It’s Beautiful When You Eat
Regulation of the female appetite can be traced back to the Genesis story of how the world began and was subsequently infected, temporarily ruined: “In the Genesis narrative of the fall, sin and death enter the world when a woman eats.”[1] The story of the fall, “the first story of all human stories,” is a prime example of what Helene Cixous calls “libidinal education.”[2] The term libidinal here refers to all “bodily and sexual experience”[3] and to all basic appetites—whether for food, sex, knowledge, or power. The accompanying term, libidinal education, refers to “the individual’s discovery of the body and the cultural prohibitions surrounding it.”[4] Although both women and men develop eating disorders, women, in a different way than men, have been subjected to libidinal education, and male-dominated societies have long been threatened by the idea—and the reality—of a woman who eats as she pleases.
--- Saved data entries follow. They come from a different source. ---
Inductive sd_writes : Z -> list Z -> list io -> bvstk_status_t -> Prop :=
  | sd_written sector : sd_writes sector [] [] BVSTK_OK
  | sd_write_next sector n data rest l l' st :
      0 < n <= BVSTK_SD_MAX_TRANSFER_BLOCKS -> alen data = n * BVSTK_SD_BLOCK_SIZE ->
      (rest <> [] -> n = BVSTK_SD_MAX_TRANSFER_BLOCKS) ->
      sd_chunk sector n (window_writes data) BVSTK_SD_CONTROL_WRITE l BVSTK_OK -> sd_writes (sector + n) rest l' st ->
      sd_writes sector (data ++ rest) (l ++ l') st
  | sd_write_failed sector n data rest l st :
      0 < n <= BVSTK_SD_MAX_TRANSFER_BLOCKS -> alen data = n * BVSTK_SD_BLOCK_SIZE -> st <> BVSTK_OK ->
      sd_chunk sector n (window_writes data) BVSTK_SD_CONTROL_WRITE l st -> sd_writes sector (data ++ rest) l st.

(** The last argument are the bytes that were read. *)
Inductive sd_reads : Z -> Z -> list io -> bvstk_status_t -> list Z -> Prop :=
  | sd_read_all sector : sd_reads sector 0 [] BVSTK_OK []
  | sd_read_next sector n count m l l' st bytes :
      0 < n <= BVSTK_SD_MAX_TRANSFER_BLOCKS -> n = Z.min count BVSTK_SD_MAX_TRANSFER_BLOCKS ->
      sd_chunk sector n [] BVSTK_SD_CONTROL_READ l BVSTK_OK -> sd_reads (sector + n) (count - n) l' st bytes ->
      sd_reads sector count (l ++ window_reads m (n * BVSTK_SD_BUFFER_WORDS_PER_BLOCK) ++ l') st
        (map (mem_byte m 0) (seqZ 0 (n * BVSTK_SD_BLOCK_SIZE)) ++ bytes)
  | sd_read_failed sector n count l st :
      0 < n <= BVSTK_SD_MAX_TRANSFER_BLOCKS -> n = Z.min count BVSTK_SD_MAX_TRANSFER_BLOCKS -> st <> BVSTK_OK ->
      sd_chunk sector n [] BVSTK_SD_CONTROL_READ l st -> sd_reads sector count l st [].

(** ** The driver *)

Section protocol.
Context {X : Type} `{PL : Platform X} (c : bvstk_sd_controller_t X).
Context (log : X -> list io) (time : X -> Z) `{HT : !Traced (Some (sc_clock c)) log time}.

(** As [init] leaves it. *)
Definition sd_controller_open : Prop :=
  sc_initialized c = true /\
  sc_registers c = Region BVSTK_SD_CONTROLLER_BASE BVSTK_SD_CONTROLLER_SIZE BVSTK_SD_CONTROLLER_BASE.

(** Callbacks leave the registers alone. *)
Definition sd_quiet : Prop :=
  (forall t x, log (snd (bvstk_mutex_lock (Some (sc_mutex c)) t x)) = log x) /\
  (forall x, log (bvstk_mutex_unlock (Some (sc_mutex c)) x) = log x) /\
  (forall f x, cp_prepare (cf_completion (sc_config c)) = Some f -> log (snd (f x)) = log x /\ time x <= time (snd (f x))) /\
  (forall f t x, cp_wait (cf_completion (sc_config c)) = Some f -> log (snd (f t x)) = log x /\ time x <= time (snd (f t x))).

Context (Hopen : sd_controller_open) (Hquiet : sd_quiet).
Local Abbreviation afterc := (after log time).

Lemma sd_write offset v x :
  0 <= offset -> offset + 4 <= BVSTK_SD_CONTROLLER_SIZE -> offset mod 4 = 0 ->
  runs (write32 (sc_registers c) offset v) x (fun st x' => st = BVSTK_OK /\ afterc x x' [Wr (sd_reg offset) v]).
Proof.
  intros. eapply runs_mono.
  { apply (write32_traced _ log time _ BVSTK_SD_CONTROLLER_BASE BVSTK_SD_CONTROLLER_SIZE); [|done..]. by destruct Hopen as (_ & ->). }
  by intros ? x1 (-> & Hx & _).
Qed.

Lemma sd_read offset x :
  0 <= offset -> offset + 4 <= BVSTK_SD_CONTROLLER_SIZE -> offset mod 4 = 0 ->
  runs (read32 (sc_registers c) offset) x (fun r x' => exists v,
    r = (BVSTK_OK, v) /\ afterc x x' [Rd (sd_reg offset) v] /\ time x' < time x + 2 ^ 32).
Proof. intros. eapply read32_traced; try done. by destruct Hopen as (_ & ->). Qed.

Lemma sd_seq x1 x2 x3 l1 l2 : afterc x1 x2 l1 -> afterc x2 x3 l2 -> afterc x1 x3 (l1 ++ l2).
Proof. apply after_trans. Qed.

Lemma read_status_trace x :
  runs (read_status c) x (fun r x' => exists v, r = (BVSTK_OK, status_of v) /\
    afterc x x' [Rd (sd_reg BVSTK_SD_STATUS_OFFSET) v] /\ time x' < time x + 2 ^ 32).
Proof.
  unfold read_status. apply runs_bind. eapply runs_mono; [by apply sd_read|]. intros ? x1 (v & -> & H1 & H2).
  apply runs_ret. by exists v.
Qed.

Lemma wait_loop_trace fuel t0 effective x :
  0 <= effective < 2 ^ 32 -> polling time t0 effective fuel x ->
  runs (wait_loop fuel c (u64 t0) effective) x (fun o x' => exists st l, o = Some st /\ afterc x x' l /\ sd_wait l st).
Proof.
  intros Hto. revert x. induction fuel as [|fuel IH]; intros x (Hp & Hf & Hf'); [lia|].
  cbn [wait_loop]. destruct Hquiet as (_ & _ & _ & Hwait). destruct (cp_wait (cf_completion (sc_config c))) as [wait|].
  - apply runs_bind. destruct (Hwait wait effective x eq_refl) as [Hl Ht]. unfold runs at 1.
    destruct (wait effective x) as [result x1]. cbn [fst snd] in *.
    assert (afterc x x1 []) as H1 by (split; [by rewrite Hl, app_nil_r|lia]).
    destruct (is_ok result) eqn:Eok; [|destruct (bool_decide (result = BVSTK_ERR_TIMEOUT))]; cbn [negb andb].
    3: { apply runs_ret. exists result, []. split; [done|]. split; [done|]. constructor. by apply is_ok_false. }
    all: apply runs_bind; (eapply runs_mono; [apply read_status_trace|]); intros ? x2 (v & -> & H2 & _); cbn [fst snd is_ok negb];
      pose proof (sd_seq _ _ _ [] _ H1 H2) as H3; destruct (st_busy (status_of v)) eqn:Eb; cbn [negb].
    1, 3: apply runs_ret; exists BVSTK_ERR_TIMEOUT; eexists; split; [done|]; split; [exact H3|by constructor].
    all: assert (sd_wait [Rd (sd_reg BVSTK_SD_STATUS_OFFSET) v] (sd_verdict v)) as Hw by (by constructor);
      unfold sd_verdict in Hw; destruct (st_error (status_of v)); apply runs_ret; eauto.
  - apply runs_bind, runs_ret. cbn [is_ok negb andb]. apply runs_bind. eapply runs_mono; [apply read_status_trace|].
    intros ? x1 (v & -> & H1 & H1'). cbn [fst snd is_ok negb]. pose proof H1 as [_ Ht].
    destruct (st_busy (status_of v)) eqn:Eb; cbn [negb].
    2: { assert (sd_wait [Rd (sd_reg BVSTK_SD_STATUS_OFFSET) v] (sd_verdict v)) as Hw by (by constructor).
         unfold sd_verdict in Hw. destruct (st_error (status_of v)); apply runs_ret; eauto. }
    apply (poll_again _ log time _ fuel t0 effective); [lia|done|lia|..].
    + intros x2 H2 _. eexists _, _. split; [done|]. split; [by apply (sd_seq _ _ _ [_] [] H1 H2)|by apply sd_late].
    + intros x2 H2 Hp2 _. eapply runs_mono; [by apply IH|]. intros ? x3 (st & l & -> & H3 & Hw).
      eexists _, (_ :: l). split; [done|]. split; [by apply (sd_seq _ _ _ [_] _ H1 (sd_seq _ _ _ [] _ H2 H3))|by apply sd_poll].
Qed.

Lemma sd_effective_range timeout : 0 <= timeout < 2 ^ 32 -> fits 32 (cf_timeout_ms (sc_config c)) ->
  0 <= sd_effective_timeout c timeout < 2 ^ 32.
Proof.
  intros Hto Hcf. unfold fits, sd_effective_timeout, BVSTK_SD_DEFAULT_TIMEOUT_MS in *. destruct (timeout =? 0); cbn [negb]; [|done].
  destruct (_ =? 0); cbn [negb]; lia.
Qed.

Context (Hconfig : fits 32 (cf_timeout_ms (sc_config c))).

Lemma wait_for_done_trace fuel timeout x :
  0 <= timeout < 2 ^ 32 -> sd_effective_timeout c timeout < Z.of_nat fuel ->
  runs (wait_for_done fuel c timeout) x (fun o x' => exists st l, o = Some st /\ afterc x x' l /\ sd_wait l st).
Proof.
  intros Hto Hf. unfold wait_for_done. apply runs_bind. eapply runs_mono; [apply (now_traced _ log time)|].
  intros ? x1 (-> & H1 & H1'). pose proof H1 as [_ Ht]. pose proof (sd_effective_range timeout Hto Hconfig).
  eapply runs_mono; [apply wait_loop_trace; [done|]; split; [|split]; lia|].
  intros ? x2 (st & l & -> & H2 & Hw). eexists _, _. split; [done|]. split; [exact (sd_seq _ _ _ [] _ H1 H2)|done].
Qed.

(** ** The window *)

Lemma pack_word_slice (data : list Z) (at_ n k : Z) :
  0 <= at_ -> 0 <= k -> 4 * k + 4 <= n -> at_ + n <= alen data ->
  pack_word (cells data at_ n) (4 * k) 4 = pack_word data (at_ + 4 * k) 4.
Proof.
  intros Ha Hk Hn Hl. unfold pack_word. change (Z.to_nat 4) with 4%nat.
  assert (forall j, 0 <= j < n -> (cells data at_ n).[j] = data.[at_ + j]) as Hget.
  { intros j Hj. unfold cells, prefix, aget. rewrite lookup_total_take, lookup_total_drop by lia.
    rewrite decide_True by lia. f_equal. lia. }
  cbn [for_each]. rewrite !Hget by lia. rewrite !Z.add_assoc. done.
Qed.

Definition word_writes (data : list Z) (at_ j n : Z) : list io :=
  map (fun k => Wr (sd_reg (BVSTK_SD_DATA_WINDOW_OFFSET + 4 * k)) (pack_word data (at_ + 4 * k) 4)) (seqZ j n).

Lemma window_offset k : 0 <= k < 1024 ->
  0 <= BVSTK_SD_DATA_WINDOW_OFFSET + k * 4 /\ BVSTK_SD_DATA_WINDOW_OFFSET + k * 4 + 4 <= BVSTK_SD_CONTROLLER_SIZE /\
  (BVSTK_SD_DATA_WINDOW_OFFSET + k * 4) mod 4 = 0.
Proof.
  unfold BVSTK_SD_DATA_WINDOW_OFFSET, BVSTK_SD_CONTROLLER_SIZE. intros Hk. split; [lia|]. split; [lia|].
  Z.to_euclidean_division_equations. lia.
Qed.

Lemma copy_to_loop_trace n at_ word buffer x :
  0 <= word -> word + Z.of_nat n <= 1024 ->
  runs (copy_to_loop n c at_ word buffer) x (fun st x' => st = BVSTK_OK /\ afterc x x' (word_writes buffer at_ word (Z.of_nat n))).
Proof.
  revert word x. induction n as [|n IH]; intros word x Hw Hn; cbn [copy_to_loop].
  { apply runs_ret. split; [done|]. apply after_refl. }
  destruct (window_offset word ltac:(lia)) as (H1 & H2 & H3).
  apply runs_bind. eapply runs_mono; [by apply sd_write|]. intros ? x1 [-> Hx1]. cbn [is_ok negb].
  eapply runs_mono; [apply IH; lia|]. intros ? x2 [-> Hx2]. split; [done|].
  unfold word_writes. rewrite Nat2Z.inj_succ, seqZ_cons, Z.pred_succ by lia. cbn [map].
  replace (Z.succ word) with (word + 1) by lia. replace (word * 4) with (4 * word) in Hx1 by lia. exact (sd_seq _ _ _ [_] _ Hx1 Hx2).
Qed.

Lemma copy_from_loop_trace n at_ word buffer x :
  0 <= at_ -> 0 <= word -> word + Z.of_nat n <= 1024 -> at_ + 4 * (word + Z.of_nat n) <= alen buffer ->
  runs (copy_from_loop n c at_ word buffer) x (fun r x' => exists m,
    r = (BVSTK_OK, prefix (at_ + 4 * word) buffer ++ map (mem_byte m 0) (seqZ (4 * word) (4 * Z.of_nat n)) ++
                   drop (Z.to_nat (at_ + 4 * (word + Z.of_nat n))) buffer) /\
    afterc x x' (map (fun k => Rd (sd_reg (BVSTK_SD_DATA_WINDOW_OFFSET + 4 * k)) (m (4 * k))) (seqZ word (Z.of_nat n)))).
Proof.
  revert word buffer x. induction n as [|n IH]; intros word buffer x Ha Hw Hn Hl; cbn [copy_from_loop].
  { apply runs_ret. exists (fun _ => 0). split; [|apply after_refl]. change (Z.of_nat 0) with 0. rewrite Z.add_0_r, seqZ_nil by done.
    unfold prefix. cbn [map app]. by rewrite take_drop. }
  destruct (window_offset word ltac:(lia)) as (H1 & H2 & H3).
  apply runs_bind. eapply runs_mono; [by apply sd_read|]. intros ? x1 (v & -> & Hx1 & _). cbn [fst snd is_ok negb].
  replace (word * 4) with (4 * word) in * by lia.
  destruct (store_bytes_spec buffer (at_ + 4 * word) v 4) as (Hl1 & Hp1 & Hd1); [lia..|].
  eapply runs_mono; [apply IH; [lia|lia|lia|rewrite Hl1; lia]|]. intros ? x2 (m & -> & Hx2).
  exists (fun a => if decide (a = 4 * word) then v else m a). split.
  - f_equal. replace (at_ + 4 * (word + 1)) with (at_ + 4 * word + 4) by lia. rewrite Hp1, <- app_assoc. f_equal.
    replace (4 * Z.of_nat (S n)) with (4 + 4 * Z.of_nat n) by lia. rewrite seqZ_app by lia. rewrite map_app, <- app_assoc. f_equal; [|f_equal].
    + pose proof (word_bytes (fun a => if decide (a = 4 * word) then v else m a) 0 (4 * word) 4) as Hb.
      rewrite Z.add_0_l, decide_True in Hb by done. apply Hb; [|lia]. Z.to_euclidean_division_equations. lia.
    + replace (4 * word + 4) with (4 * (word + 1)) by lia. apply map_ext_in. intros k Hk. apply list_elem_of_In, elem_of_seqZ in Hk.
      unfold mem_byte. rewrite decide_False; [done|]. Z.to_euclidean_division_equations. lia.
    + replace (at_ + 4 * (word + 1 + Z.of_nat n)) with (at_ + 4 * (word + Z.of_nat (S n))) by lia. apply Hd1. lia.
  - rewrite Nat2Z.inj_succ, seqZ_cons, Z.pred_succ by lia. cbn [map]. rewrite decide_True by done. replace (Z.succ word) with (word + 1) by lia.
    apply (sd_seq _ _ _ [_] _ Hx1). erewrite map_ext_in; [exact Hx2|]. intros k Hk. apply list_elem_of_In, elem_of_seqZ in Hk.
    cbn beta. by rewrite decide_False by lia.
Qed.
Naomi Wolf ends her essay on “Hunger” in Feminist Perspectives on Eating Disorders with a description of how a young girl might experience life if she, like her male peers, were encouraged to eat her fill. She asks rhetorically, “Who knows what she would do? Who knows what it would feel like?”[5] The answer, of course, is that few know what that would feel like. Few women and girls have been so unscathed by society’s concern with stifling their appetites and commodifying their bodies that they haven’t experienced even a glimmer of the freedom Wolf describes. “To be trained in renunciation,” write Gilbert and Gubar in Madwoman in the Attic, “is almost necessarily to be trained to ill health, since the human animal’s first and strongest urge is to his/her own survival, pleasure, assertion.”[6] When a woman eats her fill or eats as she pleases she is rebelling, retraining herself to strive after her own survival, pleasure, and assertion.
In Cixous’ interpretation of the Genesis story, Eve’s consumption of the apple is seen as a “paradigmatic moment of female rebellion against the invisible and negative force of patriarchal law.”[7] In the ancient story, Eve discovers herself, her body, and the whole world through her mouth, showing that “knowledge and taste go together.”[8] In exchange for tasting knowledge, Eve must pay a price, and this story functions as a warning for all women. To Naomi Wolf’s question of what would happen if a young girl—or if any woman—ate as she pleased, Cixous answers: she would know, she would discover the “inside,” and she, like Eve, would be punished. Here are some Lemax halloween figurines as an example.
Thank you for reading this blog post on eating.